EE World: “The Cicoil assembly enabled continuous monitoring of the vital signs, such as blood pressure, respiration, body temperature and pulse rate for each astronaut during flight, orbit, spacewalk and lunar surface operations. Cicoil’s Space Flight approved Biomedical Instrumentation Harnesses were chosen for their unique ability to separately encase shielded signal pairs to eliminate electronic interference and provide uninterrupted signal integrity when exposed to temperature extremes (–65° to 260°C), UV Light, radiation and vibration…
The flawless operational performance of Cicoil’s Bio-Harness designs were, in NASA’s words, “Vital to the successful achievement” of these history-making flights.”
The harness has three small metal female plugs (colored red, yellow, and blue for proper mating) that connected with the body sensors and a rectangular metal female plug that connected to the communications harness.
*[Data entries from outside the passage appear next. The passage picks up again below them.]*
Lemma prefix_append (a b : string) : String.prefix a (a ++ b) = true.
Proof.
  induction a as [|x a IH]; [by destruct b|].
  rewrite append_cons. simpl. by destruct (ascii_dec x x).
Qed.

Lemma slice_from_append (a b : string) (c : ascii) :
  GoStrings.slice_from (a ++ String c b) (String.length a + 1) = Done b.
Proof.
  induction a as [|x a IH]; [reflexivity|].
  rewrite append_cons. exact IH.
Qed.

Lemma static_prefix (d rest : string) :
  GoStrings.HasPrefix (d ++ "/static/" ++ rest) (d ++ "/static/") = true.
Proof.
  unfold GoStrings.HasPrefix. rewrite <- (append_assoc d "/static/" rest).
  apply prefix_append.
Qed.

Lemma static_name (d rest : string) :
  GoStrings.slice_from (d ++ "/static/" ++ rest) (String.length d + 1)
  = Done ("static/" ++ rest).
Proof. apply (slice_from_append d ("static/" ++ rest) "/"). Qed.


Lemma bind_Done {A B : Type} (x : A) (k : A -> outcome B) : Done x ≫= k = k x.
Proof. reflexivity. Qed.


(** ** The helper functions *)

Section HelperFacts.
Import Fmt Helpers.

Ltac since_cases :=
  unfold since;
  repeat match goal with
         | |- context [?a <? ?b] => destruct (Z.ltb_spec a b); try lia
         end.

(** C6. For every elapsed number of seconds of a past timestamp, [since]
    yields the text its threshold table gives: below 60 "< 1 minute ago",
    below 120 "1 minute ago", below an hour the whole minutes, below two
    hours "1 hour ago", below a day the whole hours, below two days
    "1 day ago", below 30 days the whole days, below 60 days "1 month
    ago", below 360 days the whole 30-day months, and "> 1 year ago" from
    there on; 45 seconds give "< 1 minute ago" and 3 hours "3 hours
    ago". *)
Theorem since_thresholds (s : Z) :
  0 <= s ->
  (s < 60 -> since s = "< 1 minute ago") /\
  (60 <= s < 120 -> since s = "1 minute ago") /\
  (120 <= s < 3600 -> since s = itoa (s / 60) ++ " minutes ago") /\
  (3600 <= s < 7200 -> since s = "1 hour ago") /\
  (7200 <= s < 86400 -> since s = itoa (s / 3600) ++ " hours ago") /\
  (86400 <= s < 172800 -> since s = "1 day ago") /\
  (172800 <= s < 2592000 -> since s = itoa (s / 86400) ++ " days ago") /\
  (2592000 <= s < 5184000 -> since s = "1 month ago") /\
  (5184000 <= s < 31104000 -> since s = itoa (s / 2592000) ++ " months ago") /\
  (31104000 <= s -> since s = "> 1 year ago") /\
  since 45 = "< 1 minute ago" /\
  since (3 * 3600) = "3 hours ago".
Proof.
  intros Hpast.
  repeat split; try reflexivity; intros Hs; since_cases;
    try reflexivity; rewrite Z.quot_div_nonneg by lia; reflexivity.
Qed.

Lemma since_thresholds_witness :
  0 <= 150 /\ 120 <= 150 < 3600 /\ since 150 = "2 minutes ago".
Proof.
  assert (H0 : 0 <= 150) by lia.
  assert (H1 : 120 <= 150 < 3600) by lia.
  exact (conj H0 (conj H1
           (proj1 (proj2 (proj2 (since_thresholds 150 H0))) H1))).
Defined.

(** C7. [paginate] yields the empty string when there is one page; for
    page 3 of 10 with offset 1 it yields the first and previous links
    (previous to page 2), an ellipsis, the links of pages 2, 3 (active)
    and 4 and of no other page, an ellipsis, and the next (to page 4) and
    last links. *)
Theorem paginate_window :
  (forall curPage offset url, paginate curPage 1 offset url = "") /\
  (forall url,
     paginate 3 10 1 url =
     "<ul class='pagination'>" ++
     "<li><a href='" ++ url ++ "/page/first'>&laquo;First</a></li>" ++
     "<li><a href='" ++ url ++ "/page/2'>&laquo;</a></li>" ++
     "<li><span>...</span></li>" ++
     "<li><a href='" ++ url ++ "/page/2'>2</a></li>" ++
     "<li class='active'><a href='" ++ url ++ "/page/3'>3</a></li>" ++
     "<li><a href='" ++ url ++ "/page/4'>4</a></li>" ++
     "<li><span>...</span></li>" ++
     "<li><a href='" ++ url ++ "/page/4'>&raquo;</a></li>" ++
     "<li><a href='" ++ url ++ "/page/last'>Last&raquo;</a></li>" ++
     "</ul>").
Proof.
  split.
  - reflexivity.
  - intros url. vm_compute.
    repeat (rewrite ?append_assoc, ?append_cons, ?append_nil_l; f_equal).
Qed.

End HelperFacts.

(** ** Validation *)

Section ValidationFacts.
Import Fmt Validation.

Lemma addValidationResult_invalid (v : Validation) (name message : string) :
  recorded_invalid v name message
    (some (addValidationResult v name false message)).
Proof.
  unfold recorded_invalid, some, addValidationResult, messages; simpl.
  rewrite lookup_insert_eq; simpl.
  repeat split.
  - intros other Hne. by rewrite lookup_insert_ne.
  - eexists; repeat split.
    simpl. rewrite length_app; simpl.
    replace (Z.to_nat (Z.of_nat (length (default [] (errors v !! name)) + 1) - 1))
      with (length (default [] (errors v !! name)) + 0)%nat by lia.
    by rewrite lookup_app_r, Nat.add_0_r, Nat.sub_diag by lia.
Qed.

(** C9. [Min], [Max] and [MinMax] on a nil object record an invalid
    result: the message is appended under the name and [HasErrors] is
    set; on a non-nil object whose dynamic type is neither [int] nor
    [string] nor a slice they return nil and leave the validation as it
    was. *)
Theorem bounds_nil_and_unsupported (v : Validation) (name : string) (min max : Z) :
  recorded_invalid v name (Sprintf "Must be larger than %d" [AInt min])
    (Min v name Nil min) /\
  recorded_invalid v name (Sprintf "Must be smaller than %d" [AInt max])
    (Max v name Nil max) /\
  recorded_invalid v name
    (Sprintf "Must be larger %d and smaller %d" [AInt min; AInt max])
    (MinMax v name Nil min max) /\
  (forall obj, obj <> Nil -> int_string_or_slice obj = false ->
     Min v name obj min = (v, None) /\
     Max v name obj max = (v, None) /\
     MinMax v name obj min max = (v, None)).
Proof.
  repeat split; try apply addValidationResult_invalid;
    destruct obj; simpl in *; congruence.
Qed.

Lemma bounds_nil_and_unsupported_witness :
  Min {| HasErrors := false; errors := ∅ |} "age" (OfTime {| sec := 1; nsec := 0 |}) 18
  = ({| HasErrors := false; errors := ∅ |}, None).
Proof.
  apply (bounds_nil_and_unsupported {| HasErrors := false; errors := ∅ |} "age" 18 0);
    [discriminate | reflexivity].
Defined.

(** C10. [Required] on a [time.Time] records a result that is valid
    exactly when the time is the zero time, while for an [int], a
    [string] and a slice the result is valid exactly when the value is
    not zero, not empty. *)
Theorem required_time_polarity (v : Validation) (name : string) :
  (forall t, valid <$> (Required v name (OfTime t)).2 = Some (IsZero t)) /\
  (forall t, HasErrors (Required v name (OfTime t)).1
             = HasErrors v || negb (IsZero t)) /\
  (forall z, valid <$> (Required v name (OfInt z)).2 = Some (negb (z =? 0))) /\
  (forall s, valid <$> (Required v name (OfString s)).2
             = Some (negb (String.eqb s ""))) /\
  (forall n, valid <$> (Required v name (OfSlice n)).2 = Some (0 <? n)).
Proof.
  repeat split; intros x; unfold Required, some, addValidationResult.
  - by destruct (IsZero x).
  - destruct (IsZero x); simpl; [by rewrite orb_false_r | by rewrite orb_true_r].
  - by destruct (x =? 0).
  - by destruct x.
  - rewrite Z.gtb_ltb. by destruct (0 <? x).
Qed.

End ValidationFacts.

(** ** The hook registry *)

Section HookFacts.
Import Reflect Hooks.
Context {V : Type}.
Implicit Types (h : hooks V) (x : iface V).

Lemma AddHook_unknown h id x :
  find h id = None -> AddHook h id x = Done (h, Some ErrHookUnknownID).
Proof.
  unfold find, AddHook. destruct (hlist h) as [m|]; [|done].
  intros ->. done.
Qed.

Lemma AddHook_mismatch h id hk d :
  find h id = Some hk -> AssignableTo (dtype d) (signiture hk) = false ->
  AddHook h id (Some d) = Done (h, Some ErrHookInvalidHandler).
Proof.
  unfold find, AddHook. destruct (hlist h) as [m|]; [|done].
  intros -> Hna. simpl. by rewrite Hna.
Qed.

Lemma AddHook_inv h id x h' :
  AddHook h id x = Done (h', None) ->
  exists hk, find h id = Some hk /\
    find h' id = Some {| signiture := signiture hk;
                         handler := (handler hk ++ [x])%list |} /\
    forall other, other <> id -> find h' other = find h other.
Proof.
  unfold find, AddHook. destruct (hlist h) as [m|]; [|done].
  destruct (m !! id) as [hk|] eqn:Hid; [|done].
  destruct (TypeOf x); [|done].
  destruct (negb _); [done|].
  intros [= <-]. exists hk. simpl. split; [done|]. split.
  - by rewrite lookup_insert_eq.
  - intros other Hne. by rewrite lookup_insert_ne.
Qed.

Lemma AddHook_ok h id hk d :
  find h id = Some hk -> AssignableTo (dtype d) (signiture hk) = true ->
  exists h', AddHook h id (Some d) = Done (h', None).
Proof.
  unfold find, AddHook. destruct (hlist h) as [m|]; [|done].
  intros -> Ha. simpl. rewrite Ha. simpl. eauto.
Qed.

Lemma getHooks_find h id hk : find h id = Some hk -> getHooks h id = handler hk.
Proof. unfold getHooks. by intros ->. Qed.

(** C4. [AddHook] returns [ErrHookUnknownID] for a hook id that was not
    registered, whatever the handler; for a registered id and a handler
    whose type is not assignable to the signature it returns
    [ErrHookInvalidHandler] and leaves the registry, so the handlers of
    the id, as they were; and when the type is assignable it returns nil
    and the handler is the last of the handlers of the id, behind those
    attached before, the other hooks being untouched. *)
Theorem AddHook_checked h id :
  (forall x, find h id = None ->
     AddHook h id x = Done (h, Some ErrHookUnknownID)) /\
  (forall hk d, find h id = Some hk ->
     AssignableTo (dtype d) (signiture hk) = false ->
     AddHook h id (Some d) = Done (h, Some ErrHookInvalidHandler)) /\
  (forall hk d, find h id = Some hk ->
     AssignableTo (dtype d) (signiture hk) = true ->
     exists h', AddHook h id (Some d) = Done (h', None) /\
       getHooks h' id = (getHooks h id ++ [Some d])%list /\
       forall other, other <> id -> getHooks h' other = getHooks h other).
Proof.
  split; [|split].
  - intros x. apply AddHook_unknown.
  - intros hk d. apply AddHook_mismatch.
  - intros hk d Hid Ha.
    destruct (AddHook_ok h id hk d Hid Ha) as [h' Hadd].
    exists h'. split; [done|].
    destruct (AddHook_inv _ _ _ _ Hadd) as (hk' & Hid' & Hnew & Hother).
    rewrite Hid in Hid'. injection Hid' as <-.
    split.
    + by rewrite (getHooks_find _ _ _ Hnew), (getHooks_find _ _ _ Hid).
    + intros other Hne. unfold getHooks. by rewrite Hother.
Qed.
This system transmitted Duke’s primary medical data back to Mission Control during the entire flight. An interesting piece of equipment that spent twenty hours on the lunar surface.
Part of the Future Ventures’ 🚀 Space Collection. Complete Kennedy Space Center Documentation below.
Testing began four years before flight, in 1968:
Registered to the Apollo 16 LMP:
The John F. Kennedy Space Center, Astronaut Suiting Operations report for Apollo 16, page 2-12.3 shows under the section "Space Suit Equipment": Stowage list Item No. 0216, Bioinstrumentation Harness A7LB-109043-01 *A7L 101054-04 [prior number], S/N 117 was for the LMP, Charles Duke.
The documentation includes the complete NASA Acceptance Data Package from ILC Industries for this particular Bio Harness. This 50+ page document traces every aspect of its manufacture, testing and flight history; it specifies in several places that this harness was selected for and flown on Apollo 16:
Sample page, including "ADP COMPLETENESS REVIEW GOV’T INSPECTED AND ACCEPTED on 12/6/71
and "Support suiting exercise at crewman request. ‘Duke’" on 4/10/72, six days before launch. Not sure why "Duke" is in quote marks here.